Ott is one of very few musicians alive to have mastered the ondes Martenot, and has been sought out by acts ranging from Tindersticks to Yann Tiersen. Her new album transcends the exotic, or any possible kitschy associations: this is catchy, enveloping, fascinatingly ambient music.

Co-producers Paul Régimbeau and Frédéric D. Oberland mix Ott’s live-in-the-studio performance through a series of effects for extra orchestral grandeur. In the opening track, Comma, tremoloing waves beneath keening, quavering highs give way to a calmly enveloping balance from the lower registers. The second track, Darkstar, rises to a catchy, motorik theme anchored by buzzing lows, Ott finally hitting a theremin-like crescendo way up the scale.

She builds a hauntingly nuanced theme, sliding upward into the melancholy riffs of Todeslied and then adding piercing accents. Much of this uneasy, undulating, increasingly turbulent piece is a sort of electronic analogue to Michael Hersch’s macabre work for strings.

Echo effects flutter and dance throughout Mariposas, then slowly shift to echoey drainpipe sonics and deep-space dopplers in Sirius. Then Ott completely flips the script with Pulsar and its droll, woozy lows.

Eclipse is the most ominously ambient and lowest-register track here: it seems patched through a choir effect and then oceans of loops for extra terror, up to a surprise ending. Ott closes the album with Burning, a broodingly catchy Twin Peaks theme that decays to fragmented shots from every corner of the sonic picture. Let’s hope this album reaches enough of an audience to draw other fearless artists to Martenot’s strange invention.

A Diverse, Playfully Eclectic Solo Violin Album From Michi Wiancko

Until the lockdown, violinist Michi Wiancko enjoyed a busy career in the New York new music scene. Like many arists have done in the last few months, she’s releasing a solo album, Planetary Candidate – streaming at Bandcamp – an eclectic collection of both organic and electroacoustic works by several of her favorite contemporary composers, along with one of her own. The sounds here are adventurous and often psychedelic, but not harsh or assaultive.

The album’s title track, by the artist herself, is a deceptively catchy, increasingly dense jungle of insistent, minimalist pizzicato chords bookending a still, sustained interlude. Wiancko’s vocals are multitracked as well. The theme is breathing, which could be a loaded metaphor: hard to do that with a muzzle over your face!

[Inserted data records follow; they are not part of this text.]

(** C25: the NVMe/TCP targets a volume is connected to are named by its publish context and sit at portals
    of the port groups the driver is configured with, as the array answered them at some time, and so are
    those the driver keeps for later requests, also when the host manages the sessions, when the masking view
    has changed since and when the array answers otherwise or not at all later. *)
Theorem staged_targets_configured ids a (c : C) :
  holds (λ w, views_scoped (part w)) (getArrayTargets o ids a c) (λ r, all_proper a (Split "," ids) (tg_nvme r)).
Proof.
  change (λ w, views_scoped (part w)) with kept. unfold getArrayTargets.
  assert (Hnil : ∀ ids, all_proper a ids []) by (by intros ? t ?%elem_of_nil).
  destruct (Split "," ids) as [|x [|y l]] eqn:E; [by apply holds_ret..|].
  destruct (existsb _ _).
  - eapply holds_bind; [apply nvme_targets_spec|]. intros ts Hts. apply holds_ret. intros t Ht.
    destruct (Hts t Ht) as [? (id & Hid & ?)]. split; [done|]. exists id. split; [|done].
    apply list_elem_of_In. apply list_elem_of_In in Hid. revert Hid. generalize (x :: y :: l). clear.
    intros l. induction l as [|z [|z' l] IH]; simpl; [done..|]. tauto.
  - destruct (bool_decide _); [by apply holds_ret|].
    apply holds_seq; [apply (iscsi_targets_frame kept kept_frame kept_put)|]. intros ?. by apply holds_ret.
Qed.
End scoped_targets.

(** ** A simulated node *)

(** A client of arrays that are a part of the world. *)
Section embedded.
Context {V W C : Type} `{Pmax V C} `{MaskingClient V C} `{Part V W}.
Definition inside {A} (f : V → A * V) (w : W) : A * W := let '(a, v) := f (part w) in (a, set_part v w).
Definition part_pmax : Pmax W C := {|
  Now := inside (Now (C := C)); Sleep d := inside (Sleep (C := C) d); WithSymmetrixID := WithSymmetrixID; GetHTTPClient := GetHTTPClient (W := V);
  GetVersionDetails c := inside (GetVersionDetails c); GetVolumeByID c x y := inside (GetVolumeByID c x y);
  GetVolumesByIdentifierMatch c x y := inside (GetVolumesByIdentifierMatch c x y); GetVolumeIDList c x y z := inside (GetVolumeIDList c x y z);
  DeleteVolume c x y := inside (DeleteVolume c x y); GetVolumeSnapInfo c x y := inside (GetVolumeSnapInfo c x y);
  ModifySnapshotS c x1 x2 x3 x4 x5 x6 x7 x8 := inside (ModifySnapshotS c x1 x2 x3 x4 x5 x6 x7 x8);
  DeleteSnapshotS c x1 x2 x3 x4 := inside (DeleteSnapshotS c x1 x2 x3 x4); GetStorageGroup c x y := inside (GetStorageGroup c x y);
  DeleteStorageGroup c x y := inside (DeleteStorageGroup c x y);
  RemoveVolumesFromStorageGroup c x1 x2 x3 x4 := inside (RemoveVolumesFromStorageGroup c x1 x2 x3 x4);
  RemoveVolumesFromProtectedStorageGroup c x1 x2 x3 x4 x5 x6 := inside (RemoveVolumesFromProtectedStorageGroup c x1 x2 x3 x4 x5 x6);
  GetStorageGroupRDFInfo c x y z := inside (GetStorageGroupRDFInfo c x y z); GetProtectedStorageGroup c x y := inside (GetProtectedStorageGroup c x y);
  ExecuteReplicationActionOnSG c x1 x2 x3 x4 x5 x6 x7 := inside (ExecuteReplicationActionOnSG c x1 x2 x3 x4 x5 x6 x7);
  CreateSGReplica c x1 x2 x3 x4 x5 x6 x7 x8 := inside (CreateSGReplica c x1 x2 x3 x4 x5 x6 x7 x8);
  GetRDFGroupByID c x y := inside (GetRDFGroupByID c x y); GetRDFGroupList c x y := inside (GetRDFGroupList c x y);
  GetFreeLocalAndRemoteRDFg c x := inside (GetFreeLocalAndRemoteRDFg c x); GetLocalOnlineRDFDirs c x := inside (GetLocalOnlineRDFDirs c x);
  GetLocalOnlineRDFPorts c x y := inside (GetLocalOnlineRDFPorts c x y); GetRemoteRDFPortOnSAN c x y z := inside (GetRemoteRDFPortOnSAN c x y z);
  GetLocalRDFPortDetails c x y z := inside (GetLocalRDFPortDetails c x y z); ExecuteCreateRDFGroup c x y := inside (ExecuteCreateRDFGroup c x y);
|}.
(** With masking views and port groups of its own. *)
Context (view : string → string → result error MaskingView) (group : string → string → result error PortGroup).
Definition part_masking : MaskingClient W C := {|
  GetMaskingViewByID c x y w := (view x y, w);
  CreateMaskingView c x1 x2 x3 x4 x5 x6 := inside (CreateMaskingView c x1 x2 x3 x4 x5 x6); DeleteMaskingView c x y := inside (DeleteMaskingView c x y);
  GetMaskingViewConnections c x y z := inside (GetMaskingViewConnections c x y z);
  CreateStorageGroup c x1 x2 x3 x4 x5 := inside (CreateStorageGroup c x1 x2 x3 x4 x5);
  AddVolumesToStorageGroup c x1 x2 x3 x4 := inside (AddVolumesToStorageGroup c x1 x2 x3 x4);
  AddVolumesToStorageGroupS c x1 x2 x3 x4 := inside (AddVolumesToStorageGroupS c x1 x2 x3 x4);
  GetHostByID c x y := inside (GetHostByID c x y); GetHostList c x := inside (GetHostList c x);
  GetHostGroupByID c x y := inside (GetHostGroupByID c x y); GetHostGroupList c x := inside (GetHostGroupList c x);
  GetHostMaskingViews c x y := inside (GetHostMaskingViews c x y); GetPortListByProtocol c x y := inside (GetPortListByProtocol c x y);
  GetInitiatorList c x y := inside (GetInitiatorList c x y); GetInitiatorByID c x y := inside (GetInitiatorByID c x y);
  GetPortGroupListByType c x y := inside (GetPortGroupListByType c x y); GetPortGroupList c x y := inside (GetPortGroupList c x y);
  GetPortGroupByID c x y w := (group x y, w);
  CreatePortGroup c x1 x2 x3 x4 := inside (CreatePortGroup c x1 x2 x3 x4); GetPort c x y z := inside (GetPort c x y z);
  RefreshSymmetrix c x := inside (RefreshSymmetrix c x); CachedVersion c x := inside (CachedVersion c x);
  CachedMicrocode c x := inside (CachedMicrocode c x); GetNodeLabels x := inside (GetNodeLabels (C := C) x);
  RandInt := inside (RandInt (C := C)); RequestLock x y := inside (RequestLock (C := C) x y);
  ReleaseLock x y z := inside (ReleaseLock (C := C) x y z);
|}.
End embedded.

(** A node with its sessions; what it does over the fabric is logged. *)
Record nodeworld := mkNodeworld { nw_array : Sim; nw_caches : caches; nw_sessions : list NVMESession; nw_log : list string }.
#[local] Instance nw_sim : Part Sim nodeworld.
Proof. by refine {| part := nw_array; set_part a w := mkNodeworld a (nw_caches w) (nw_sessions w) (nw_log w) |}. Defined.
#[local] Instance nw_part : Part caches nodeworld.
Proof. by refine {| part := nw_caches; set_part c w := mkNodeworld (nw_array w) c (nw_sessions w) (nw_log w) |}. Defined.
Definition fabric (s : string) (w : nodeworld) : nodeworld := mkNodeworld (nw_array w) (nw_caches w) (nw_sessions w) (nw_log w ++ [s])%list.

Wiancko’s similarly insistent eight-note phrases dirift further and further into dissonace as Christopher Adler’s Jolie Sphinx moves along, a trope that repeats in more pensive, subtly baroque-influenced cadences a little later on in Mark Dancigers‘ Skyline. Paula Matthusen’s Songs of Fuel and Insomnia has dissociatively drifting overlays, trippy electronic textures that extend into stygian depths, and some unexpectedly shreddy metal.

Wiancko shifts from briskly leaping arpeggios to hazy, steady close harmonies and then halfway back in Jessie Montgomery’s Rhapsody No. 2. Bizarrely processed echo effects pervade William Brittelle‘s alternately ambient and acerbic So Long Art Decade – a reference to the Bowie song?

A waterside tableau complete with found sounds, Matthusen’s Lullaby for Dead Horse Bay manages to be both the album’s most atmospheric and captivating piece. Wiancko winds up the record with a second Brittelle composition, Disintegration, a swooping, imaginatively overdubbed, increasingly kinetic series of echoey exchanges with coy, distant echoes of 80s new wave music.